▸ WHAT NEEDS TO BE DONE
From the line with "operations, and only" through the line with "- Bridge and", repeat the entries verbatim, both end lines included, and add nothing.

▸ DATASET CONTENT
■ ■ ■ ■ ■

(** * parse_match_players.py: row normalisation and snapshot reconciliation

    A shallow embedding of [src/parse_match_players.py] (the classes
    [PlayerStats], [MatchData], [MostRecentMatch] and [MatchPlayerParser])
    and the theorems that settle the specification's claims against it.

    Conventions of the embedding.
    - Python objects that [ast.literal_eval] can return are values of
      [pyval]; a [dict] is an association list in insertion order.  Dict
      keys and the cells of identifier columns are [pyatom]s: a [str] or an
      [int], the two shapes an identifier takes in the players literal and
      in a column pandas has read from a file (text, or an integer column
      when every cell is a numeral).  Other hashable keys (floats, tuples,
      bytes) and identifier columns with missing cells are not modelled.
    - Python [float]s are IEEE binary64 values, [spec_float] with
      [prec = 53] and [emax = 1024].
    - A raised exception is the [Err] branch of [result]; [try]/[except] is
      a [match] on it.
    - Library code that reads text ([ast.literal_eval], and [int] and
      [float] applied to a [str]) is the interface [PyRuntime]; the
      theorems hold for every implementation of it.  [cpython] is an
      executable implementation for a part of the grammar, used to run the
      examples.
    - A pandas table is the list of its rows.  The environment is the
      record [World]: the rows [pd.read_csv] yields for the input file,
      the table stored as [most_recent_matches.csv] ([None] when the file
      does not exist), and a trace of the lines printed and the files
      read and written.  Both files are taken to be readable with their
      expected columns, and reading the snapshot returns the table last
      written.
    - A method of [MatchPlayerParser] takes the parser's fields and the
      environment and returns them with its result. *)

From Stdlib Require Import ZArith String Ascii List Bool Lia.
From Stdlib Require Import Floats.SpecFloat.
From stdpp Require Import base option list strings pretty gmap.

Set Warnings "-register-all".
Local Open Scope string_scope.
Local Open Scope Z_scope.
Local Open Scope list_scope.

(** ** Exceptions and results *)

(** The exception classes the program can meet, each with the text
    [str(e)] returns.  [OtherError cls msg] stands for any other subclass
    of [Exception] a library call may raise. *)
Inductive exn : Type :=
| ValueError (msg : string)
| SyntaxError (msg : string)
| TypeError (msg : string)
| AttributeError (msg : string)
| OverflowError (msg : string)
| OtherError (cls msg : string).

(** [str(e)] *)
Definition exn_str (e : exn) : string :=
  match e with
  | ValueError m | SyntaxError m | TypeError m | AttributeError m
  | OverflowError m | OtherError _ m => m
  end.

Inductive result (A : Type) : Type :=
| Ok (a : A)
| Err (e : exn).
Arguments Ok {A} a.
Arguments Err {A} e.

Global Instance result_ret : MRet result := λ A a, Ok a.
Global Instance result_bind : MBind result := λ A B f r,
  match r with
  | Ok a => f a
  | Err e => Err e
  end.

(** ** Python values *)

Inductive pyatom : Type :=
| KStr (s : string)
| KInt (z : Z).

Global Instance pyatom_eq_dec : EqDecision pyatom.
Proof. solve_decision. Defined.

■ ■ ■ ■ ■

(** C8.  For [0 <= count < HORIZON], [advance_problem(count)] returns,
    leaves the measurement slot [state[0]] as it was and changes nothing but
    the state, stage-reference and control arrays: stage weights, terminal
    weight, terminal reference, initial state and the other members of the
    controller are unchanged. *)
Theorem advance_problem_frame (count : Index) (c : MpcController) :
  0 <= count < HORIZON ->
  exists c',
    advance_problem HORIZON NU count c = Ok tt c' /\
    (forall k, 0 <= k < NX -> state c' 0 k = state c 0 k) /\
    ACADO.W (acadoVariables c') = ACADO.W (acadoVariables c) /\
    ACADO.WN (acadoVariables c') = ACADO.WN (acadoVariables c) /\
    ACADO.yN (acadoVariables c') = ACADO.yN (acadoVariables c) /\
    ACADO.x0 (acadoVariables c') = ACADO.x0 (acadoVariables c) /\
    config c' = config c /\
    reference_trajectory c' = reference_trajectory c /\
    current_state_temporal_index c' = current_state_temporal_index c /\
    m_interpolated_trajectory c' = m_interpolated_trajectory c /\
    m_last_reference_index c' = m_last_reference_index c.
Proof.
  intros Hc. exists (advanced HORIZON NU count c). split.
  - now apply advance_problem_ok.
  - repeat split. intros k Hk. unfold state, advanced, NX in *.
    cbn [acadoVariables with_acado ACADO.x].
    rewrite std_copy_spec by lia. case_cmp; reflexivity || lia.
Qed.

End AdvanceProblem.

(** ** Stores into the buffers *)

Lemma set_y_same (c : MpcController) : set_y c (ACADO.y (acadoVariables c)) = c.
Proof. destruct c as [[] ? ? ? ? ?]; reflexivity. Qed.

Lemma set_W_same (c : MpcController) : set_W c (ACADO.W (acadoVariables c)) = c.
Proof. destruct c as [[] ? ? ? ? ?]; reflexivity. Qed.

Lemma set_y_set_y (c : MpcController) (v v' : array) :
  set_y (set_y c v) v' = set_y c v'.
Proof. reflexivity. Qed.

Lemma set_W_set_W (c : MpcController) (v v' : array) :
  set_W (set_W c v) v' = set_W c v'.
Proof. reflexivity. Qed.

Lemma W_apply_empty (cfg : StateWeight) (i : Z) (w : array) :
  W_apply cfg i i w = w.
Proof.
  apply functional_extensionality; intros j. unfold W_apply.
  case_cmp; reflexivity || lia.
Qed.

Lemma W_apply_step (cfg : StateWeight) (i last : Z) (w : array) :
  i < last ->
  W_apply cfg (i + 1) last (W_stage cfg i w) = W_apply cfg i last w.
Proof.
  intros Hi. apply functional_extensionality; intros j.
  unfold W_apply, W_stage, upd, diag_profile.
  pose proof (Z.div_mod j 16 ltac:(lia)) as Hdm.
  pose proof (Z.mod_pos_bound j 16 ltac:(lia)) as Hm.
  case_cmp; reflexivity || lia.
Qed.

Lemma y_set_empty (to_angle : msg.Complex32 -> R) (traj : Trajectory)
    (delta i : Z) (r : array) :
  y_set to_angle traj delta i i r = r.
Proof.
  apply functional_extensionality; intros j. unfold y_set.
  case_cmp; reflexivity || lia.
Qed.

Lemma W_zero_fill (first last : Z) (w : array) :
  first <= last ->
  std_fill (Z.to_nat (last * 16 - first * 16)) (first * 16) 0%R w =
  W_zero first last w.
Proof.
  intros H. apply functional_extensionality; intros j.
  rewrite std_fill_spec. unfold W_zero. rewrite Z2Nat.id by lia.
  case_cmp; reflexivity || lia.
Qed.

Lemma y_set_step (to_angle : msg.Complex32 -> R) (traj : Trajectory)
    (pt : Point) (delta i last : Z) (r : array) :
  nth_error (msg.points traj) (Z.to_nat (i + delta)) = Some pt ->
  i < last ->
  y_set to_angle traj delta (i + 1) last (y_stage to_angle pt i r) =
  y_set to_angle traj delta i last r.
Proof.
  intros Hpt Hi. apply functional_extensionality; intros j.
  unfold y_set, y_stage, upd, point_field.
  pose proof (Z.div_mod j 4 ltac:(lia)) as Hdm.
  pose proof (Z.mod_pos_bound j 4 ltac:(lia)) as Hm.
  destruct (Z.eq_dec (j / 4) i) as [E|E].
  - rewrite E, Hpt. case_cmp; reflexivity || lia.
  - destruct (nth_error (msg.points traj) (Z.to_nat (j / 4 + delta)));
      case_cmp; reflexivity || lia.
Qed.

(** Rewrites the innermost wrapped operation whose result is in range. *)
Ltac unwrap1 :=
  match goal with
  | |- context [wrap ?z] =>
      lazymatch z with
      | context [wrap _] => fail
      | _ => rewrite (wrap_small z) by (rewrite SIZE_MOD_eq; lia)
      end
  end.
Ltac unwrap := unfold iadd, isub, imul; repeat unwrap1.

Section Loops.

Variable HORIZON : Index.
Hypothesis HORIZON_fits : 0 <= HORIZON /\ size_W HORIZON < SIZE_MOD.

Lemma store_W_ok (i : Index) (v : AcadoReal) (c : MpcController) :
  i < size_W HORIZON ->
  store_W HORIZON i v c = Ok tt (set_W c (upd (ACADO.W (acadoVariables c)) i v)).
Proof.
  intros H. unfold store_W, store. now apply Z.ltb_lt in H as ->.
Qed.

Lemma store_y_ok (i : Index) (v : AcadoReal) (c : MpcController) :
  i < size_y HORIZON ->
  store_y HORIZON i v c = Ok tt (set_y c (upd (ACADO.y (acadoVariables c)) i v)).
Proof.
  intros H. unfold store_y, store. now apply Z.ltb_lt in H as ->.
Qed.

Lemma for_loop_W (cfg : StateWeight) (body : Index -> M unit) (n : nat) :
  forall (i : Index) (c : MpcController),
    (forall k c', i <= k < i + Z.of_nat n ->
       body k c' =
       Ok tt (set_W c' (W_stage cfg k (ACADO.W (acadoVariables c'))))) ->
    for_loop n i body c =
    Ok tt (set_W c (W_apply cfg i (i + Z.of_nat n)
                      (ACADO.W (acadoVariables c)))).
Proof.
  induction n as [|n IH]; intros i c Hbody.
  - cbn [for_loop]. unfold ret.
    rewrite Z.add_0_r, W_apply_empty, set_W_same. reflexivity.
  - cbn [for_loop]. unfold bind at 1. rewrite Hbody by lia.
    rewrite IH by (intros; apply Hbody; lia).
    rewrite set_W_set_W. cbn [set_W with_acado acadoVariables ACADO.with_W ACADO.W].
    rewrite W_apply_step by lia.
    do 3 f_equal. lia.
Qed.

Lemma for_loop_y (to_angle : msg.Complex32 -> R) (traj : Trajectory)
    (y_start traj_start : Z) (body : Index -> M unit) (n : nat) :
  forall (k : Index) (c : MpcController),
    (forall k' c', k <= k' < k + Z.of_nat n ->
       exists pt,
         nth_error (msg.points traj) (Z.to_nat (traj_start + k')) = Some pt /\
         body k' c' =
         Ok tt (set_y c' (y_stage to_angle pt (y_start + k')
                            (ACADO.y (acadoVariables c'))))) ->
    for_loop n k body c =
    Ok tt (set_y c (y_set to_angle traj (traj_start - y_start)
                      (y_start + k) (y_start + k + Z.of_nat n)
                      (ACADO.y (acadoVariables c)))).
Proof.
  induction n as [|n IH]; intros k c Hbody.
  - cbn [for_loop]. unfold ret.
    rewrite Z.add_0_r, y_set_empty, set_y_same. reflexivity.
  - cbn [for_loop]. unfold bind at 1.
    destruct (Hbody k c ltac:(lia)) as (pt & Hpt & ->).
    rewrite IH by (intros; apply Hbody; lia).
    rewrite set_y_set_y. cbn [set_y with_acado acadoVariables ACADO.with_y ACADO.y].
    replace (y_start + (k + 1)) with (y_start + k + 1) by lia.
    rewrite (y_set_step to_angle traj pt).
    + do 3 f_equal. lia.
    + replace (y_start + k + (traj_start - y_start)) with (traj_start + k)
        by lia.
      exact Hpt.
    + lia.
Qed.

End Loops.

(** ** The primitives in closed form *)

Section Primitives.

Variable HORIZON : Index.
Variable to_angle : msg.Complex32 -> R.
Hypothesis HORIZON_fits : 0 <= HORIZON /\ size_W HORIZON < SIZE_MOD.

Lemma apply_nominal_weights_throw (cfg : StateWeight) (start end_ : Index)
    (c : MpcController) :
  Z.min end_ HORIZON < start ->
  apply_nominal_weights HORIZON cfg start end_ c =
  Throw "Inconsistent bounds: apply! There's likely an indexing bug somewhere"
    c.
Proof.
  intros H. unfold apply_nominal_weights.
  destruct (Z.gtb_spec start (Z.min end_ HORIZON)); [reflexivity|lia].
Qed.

■ ■ ■ ■ ■

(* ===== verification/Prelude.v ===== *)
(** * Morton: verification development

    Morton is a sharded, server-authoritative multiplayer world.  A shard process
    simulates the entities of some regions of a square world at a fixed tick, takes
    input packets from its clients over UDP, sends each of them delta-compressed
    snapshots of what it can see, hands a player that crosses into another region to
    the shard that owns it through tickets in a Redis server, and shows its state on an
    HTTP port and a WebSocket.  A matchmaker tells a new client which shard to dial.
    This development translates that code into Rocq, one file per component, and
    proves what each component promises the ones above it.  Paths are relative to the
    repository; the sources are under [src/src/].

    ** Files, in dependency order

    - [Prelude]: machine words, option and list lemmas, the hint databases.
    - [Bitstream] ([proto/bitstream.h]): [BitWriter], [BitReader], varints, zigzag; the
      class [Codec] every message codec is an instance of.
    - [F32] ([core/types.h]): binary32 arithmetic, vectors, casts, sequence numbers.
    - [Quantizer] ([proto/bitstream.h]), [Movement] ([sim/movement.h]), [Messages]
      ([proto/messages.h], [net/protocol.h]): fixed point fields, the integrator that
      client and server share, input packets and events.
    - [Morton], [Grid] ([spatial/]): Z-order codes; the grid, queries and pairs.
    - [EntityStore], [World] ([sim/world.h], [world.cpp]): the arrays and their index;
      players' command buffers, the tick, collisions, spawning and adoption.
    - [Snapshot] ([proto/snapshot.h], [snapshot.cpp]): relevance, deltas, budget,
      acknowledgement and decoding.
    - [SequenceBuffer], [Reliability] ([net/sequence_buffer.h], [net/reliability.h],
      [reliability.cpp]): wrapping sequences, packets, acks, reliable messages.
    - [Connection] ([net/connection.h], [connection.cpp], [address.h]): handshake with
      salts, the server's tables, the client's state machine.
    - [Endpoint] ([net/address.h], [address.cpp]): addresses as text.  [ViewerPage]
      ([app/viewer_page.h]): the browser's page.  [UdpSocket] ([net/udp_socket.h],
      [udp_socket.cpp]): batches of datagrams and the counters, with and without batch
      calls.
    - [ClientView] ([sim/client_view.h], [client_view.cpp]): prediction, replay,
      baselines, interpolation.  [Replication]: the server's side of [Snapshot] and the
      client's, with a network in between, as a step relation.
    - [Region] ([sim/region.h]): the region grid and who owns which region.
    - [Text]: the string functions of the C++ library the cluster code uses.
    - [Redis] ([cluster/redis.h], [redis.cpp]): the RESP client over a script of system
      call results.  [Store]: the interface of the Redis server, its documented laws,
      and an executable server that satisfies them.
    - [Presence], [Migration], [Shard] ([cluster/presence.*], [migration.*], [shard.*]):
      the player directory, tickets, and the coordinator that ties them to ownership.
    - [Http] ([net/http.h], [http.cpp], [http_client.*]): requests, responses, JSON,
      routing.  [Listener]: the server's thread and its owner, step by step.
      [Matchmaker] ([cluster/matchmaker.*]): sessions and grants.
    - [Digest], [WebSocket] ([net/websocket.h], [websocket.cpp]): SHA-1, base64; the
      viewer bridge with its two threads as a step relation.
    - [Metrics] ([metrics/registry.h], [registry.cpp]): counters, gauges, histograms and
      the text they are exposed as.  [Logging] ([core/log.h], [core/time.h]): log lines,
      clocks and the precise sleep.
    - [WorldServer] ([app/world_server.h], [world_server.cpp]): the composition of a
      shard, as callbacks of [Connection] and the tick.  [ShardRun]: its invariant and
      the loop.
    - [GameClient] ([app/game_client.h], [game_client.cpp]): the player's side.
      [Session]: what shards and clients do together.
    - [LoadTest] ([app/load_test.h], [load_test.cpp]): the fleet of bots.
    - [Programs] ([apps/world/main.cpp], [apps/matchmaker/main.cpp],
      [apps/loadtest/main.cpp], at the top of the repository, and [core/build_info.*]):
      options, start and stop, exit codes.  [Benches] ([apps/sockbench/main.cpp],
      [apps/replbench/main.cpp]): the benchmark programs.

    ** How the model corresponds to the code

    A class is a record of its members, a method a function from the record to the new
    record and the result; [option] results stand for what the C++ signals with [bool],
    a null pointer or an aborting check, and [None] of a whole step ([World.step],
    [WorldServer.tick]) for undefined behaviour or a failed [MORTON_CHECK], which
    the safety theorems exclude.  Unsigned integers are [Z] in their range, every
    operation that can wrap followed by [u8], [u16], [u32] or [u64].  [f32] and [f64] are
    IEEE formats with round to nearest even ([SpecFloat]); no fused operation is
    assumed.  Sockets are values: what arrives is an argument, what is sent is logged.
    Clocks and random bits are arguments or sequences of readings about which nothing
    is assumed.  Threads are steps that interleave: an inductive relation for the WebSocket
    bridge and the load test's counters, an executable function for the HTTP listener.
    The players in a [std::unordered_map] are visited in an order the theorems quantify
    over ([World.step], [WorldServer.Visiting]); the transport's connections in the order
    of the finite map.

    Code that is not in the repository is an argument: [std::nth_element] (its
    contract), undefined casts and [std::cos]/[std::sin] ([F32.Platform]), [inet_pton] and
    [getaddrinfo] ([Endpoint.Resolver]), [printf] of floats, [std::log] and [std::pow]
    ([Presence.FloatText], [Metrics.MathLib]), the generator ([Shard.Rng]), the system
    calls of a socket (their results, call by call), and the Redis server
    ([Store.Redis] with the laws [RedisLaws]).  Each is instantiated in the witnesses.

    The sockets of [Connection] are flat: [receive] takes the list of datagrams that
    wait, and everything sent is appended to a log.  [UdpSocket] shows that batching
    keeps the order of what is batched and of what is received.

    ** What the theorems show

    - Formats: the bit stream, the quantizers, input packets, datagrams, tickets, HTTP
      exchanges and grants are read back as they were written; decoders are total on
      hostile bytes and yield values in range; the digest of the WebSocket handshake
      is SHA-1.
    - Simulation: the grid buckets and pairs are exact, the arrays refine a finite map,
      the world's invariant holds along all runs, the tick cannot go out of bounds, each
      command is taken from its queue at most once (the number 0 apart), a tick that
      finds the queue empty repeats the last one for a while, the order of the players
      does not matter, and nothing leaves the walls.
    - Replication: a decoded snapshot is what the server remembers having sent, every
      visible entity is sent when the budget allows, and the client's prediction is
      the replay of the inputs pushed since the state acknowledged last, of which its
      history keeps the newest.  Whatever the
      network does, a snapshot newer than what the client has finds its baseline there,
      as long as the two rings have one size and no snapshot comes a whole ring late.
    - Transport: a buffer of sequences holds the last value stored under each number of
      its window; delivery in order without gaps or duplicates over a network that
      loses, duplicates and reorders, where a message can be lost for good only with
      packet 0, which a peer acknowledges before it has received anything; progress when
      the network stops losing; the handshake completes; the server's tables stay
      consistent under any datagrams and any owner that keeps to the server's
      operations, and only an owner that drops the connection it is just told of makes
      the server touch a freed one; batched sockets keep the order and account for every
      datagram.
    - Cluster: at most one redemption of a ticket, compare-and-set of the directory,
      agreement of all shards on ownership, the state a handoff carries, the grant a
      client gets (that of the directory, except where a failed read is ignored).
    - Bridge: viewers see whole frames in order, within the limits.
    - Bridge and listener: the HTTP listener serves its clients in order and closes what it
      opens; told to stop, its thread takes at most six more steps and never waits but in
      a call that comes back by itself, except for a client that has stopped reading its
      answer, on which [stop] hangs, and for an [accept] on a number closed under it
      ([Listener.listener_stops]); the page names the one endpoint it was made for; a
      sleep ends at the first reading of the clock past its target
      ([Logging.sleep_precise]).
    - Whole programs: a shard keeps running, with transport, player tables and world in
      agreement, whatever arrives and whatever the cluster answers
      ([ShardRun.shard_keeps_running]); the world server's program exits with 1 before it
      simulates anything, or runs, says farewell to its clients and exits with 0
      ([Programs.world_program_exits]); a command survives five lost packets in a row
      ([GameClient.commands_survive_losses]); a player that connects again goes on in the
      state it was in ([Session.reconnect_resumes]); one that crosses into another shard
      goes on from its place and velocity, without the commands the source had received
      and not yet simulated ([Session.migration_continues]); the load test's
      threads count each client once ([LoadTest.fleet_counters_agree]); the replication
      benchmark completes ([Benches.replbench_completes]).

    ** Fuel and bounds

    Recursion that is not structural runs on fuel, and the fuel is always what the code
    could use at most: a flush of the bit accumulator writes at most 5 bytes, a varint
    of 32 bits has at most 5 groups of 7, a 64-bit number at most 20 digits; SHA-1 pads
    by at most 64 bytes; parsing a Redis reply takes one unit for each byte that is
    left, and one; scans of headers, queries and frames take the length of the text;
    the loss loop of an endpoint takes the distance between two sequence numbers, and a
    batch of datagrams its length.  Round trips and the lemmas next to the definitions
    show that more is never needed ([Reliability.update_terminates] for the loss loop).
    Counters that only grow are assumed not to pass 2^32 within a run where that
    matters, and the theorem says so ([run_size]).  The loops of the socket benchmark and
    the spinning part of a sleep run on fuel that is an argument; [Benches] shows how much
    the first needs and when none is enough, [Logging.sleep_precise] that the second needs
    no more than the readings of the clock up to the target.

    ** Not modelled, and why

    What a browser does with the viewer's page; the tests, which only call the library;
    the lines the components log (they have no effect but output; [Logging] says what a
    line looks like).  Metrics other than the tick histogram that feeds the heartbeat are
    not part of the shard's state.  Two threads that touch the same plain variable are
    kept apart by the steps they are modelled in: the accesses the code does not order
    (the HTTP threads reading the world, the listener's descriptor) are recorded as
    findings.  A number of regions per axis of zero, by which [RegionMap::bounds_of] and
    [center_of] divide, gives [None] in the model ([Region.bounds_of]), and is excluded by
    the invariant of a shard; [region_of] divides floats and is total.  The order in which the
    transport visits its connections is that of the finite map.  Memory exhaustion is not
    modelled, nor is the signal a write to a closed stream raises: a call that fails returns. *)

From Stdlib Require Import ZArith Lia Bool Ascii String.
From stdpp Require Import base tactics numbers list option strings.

■ ■ ■ ■ ■

▸ EXPECTED ANSWER
      operations, and only an owner that drops the connection it is just told of makes
      the server touch a freed one; batched sockets keep the order and account for every
      datagram.
    - Cluster: at most one redemption of a ticket, compare-and-set of the directory,
      agreement of all shards on ownership, the state a handoff carries, the grant a
      client gets (that of the directory, except where a failed read is ignored).
    - Bridge: viewers see whole frames in order, within the limits.
    - Bridge and listener: the HTTP listener serves its clients in order and closes what it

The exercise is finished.